Een nadere onderbouwing is ook nodig voor de andere vorderingen van [eiser/verweerder] , zoals het loon, de overuren, vakantiedagen, vakantiegeld, toeslagen, en dergelijke. Op
[eiser/verweerder] rust in beginsel de bewijslast ter zake van deze vorderingen, zij het dat [Transportbedrijf] als werkgever aan [eiser/verweerder] daartoe de informatie moet verschaffen waarover zij beschikt of behoort te beschikken. Daarbij denkt de kantonrechter aan door [Transportbedrijf] af te geven loonstroken, de urenverantwoording, de tachograafschijven en de gegevens van de digitale chauffeurspas. [eiser/verweerder] heeft gesteld dat hij deze gegevens en de tachograafschijven altijd heeft ingeleverd bij [Transportbedrijf] .
4.21.
Mede gelet op het lange tijdsverloop sinds de laatste conclusiewisseling tot dit vonnis zal de kantonrechter de zaak verwijzen naar de rolzitting van dinsdag 25 juli 2023 te 9:30 uur voor akte uitlating van beide partijen over de voortzetting van deze procedure. Daar dienen zij zich ook uit te laten over de beschikbaarheid van de stukken die de kantonrechter hierboven heeft genoemd. De kantonrechter merkt op dat partijen ook om een nieuwe mondelinge behandeling kunnen vragen om hun stellingen aan de hand van de over te leggen stukken nader toe te lichten en om nogmaals de mogelijkheden voor een regeling in der minne te onderzoeken. [Transportbedrijf] heeft bij conclusie van dupliek in conventie nog aangevoerd dat het financieel slecht met haar gaat en dat zij ‘op omvallen staat’. Indien zij dat standpunt ook nu nog inneemt, zal [Transportbedrijf]
dit in het voorkomende geval aan de hand van stukken van haar accountant moet onderbouwen.
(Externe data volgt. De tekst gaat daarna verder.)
Lemma float_equal_bounds_witness :
  _transform (init (Some (Fin 3)) (Some (Fin 3)) true true) (Fin 5) = PosInf /\
  _transform (init (Some (Fin 3)) (Some (Fin 3)) true true) (Fin 1) = NegInf /\
  _transform (init (Some (Fin 3)) (Some (Fin 3)) true true) (Fin 3) = NaN.
Proof.
  split; [|split].
  - apply (float_equal_bounds 3 5 0 true true). reflexivity.
  - apply (float_equal_bounds 3 1 0 true true). reflexivity.
  - apply (float_equal_bounds 3 3 0 true true). reflexivity.
Defined.



End FloatEdges.

Section IntSampleShape.

Import IntHyperParam.


End IntSampleShape.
Daarmee is overigens niet gezegd dat betalingsonmacht tot afwijzing van de vorderingen van [eiser/verweerder] moet leiden.
4.22.
De kantonrechter houdt elke verdere beslissing aan.

5.De beslissing

De kantonrechter:
in conventie en in reconventie
5.1.
verwijst de zaak naar de rolzitting van
dinsdag 25 juli 2023 te 9:30 uurvoor akte uitlating beide partijen over:
  • de wijze van voortzetting van de procedure;
  • de al dan niet beschikbaarheid van de in de punten 4.19 en 4.20 genoemde stukken en gegevens;
  • het houden van een nieuwe mondelinge behandeling als genoemd in punt 4.20;
  • de mogelijkheden tot het onderzoeken van een schikking;
5.2.
houdt elke verdere beslissing aan.
Aldus gewezen door mr. G.J.J. Smits, kantonrechter, en uitgesproken ter openbare terechtzitting van 11 juli 2023.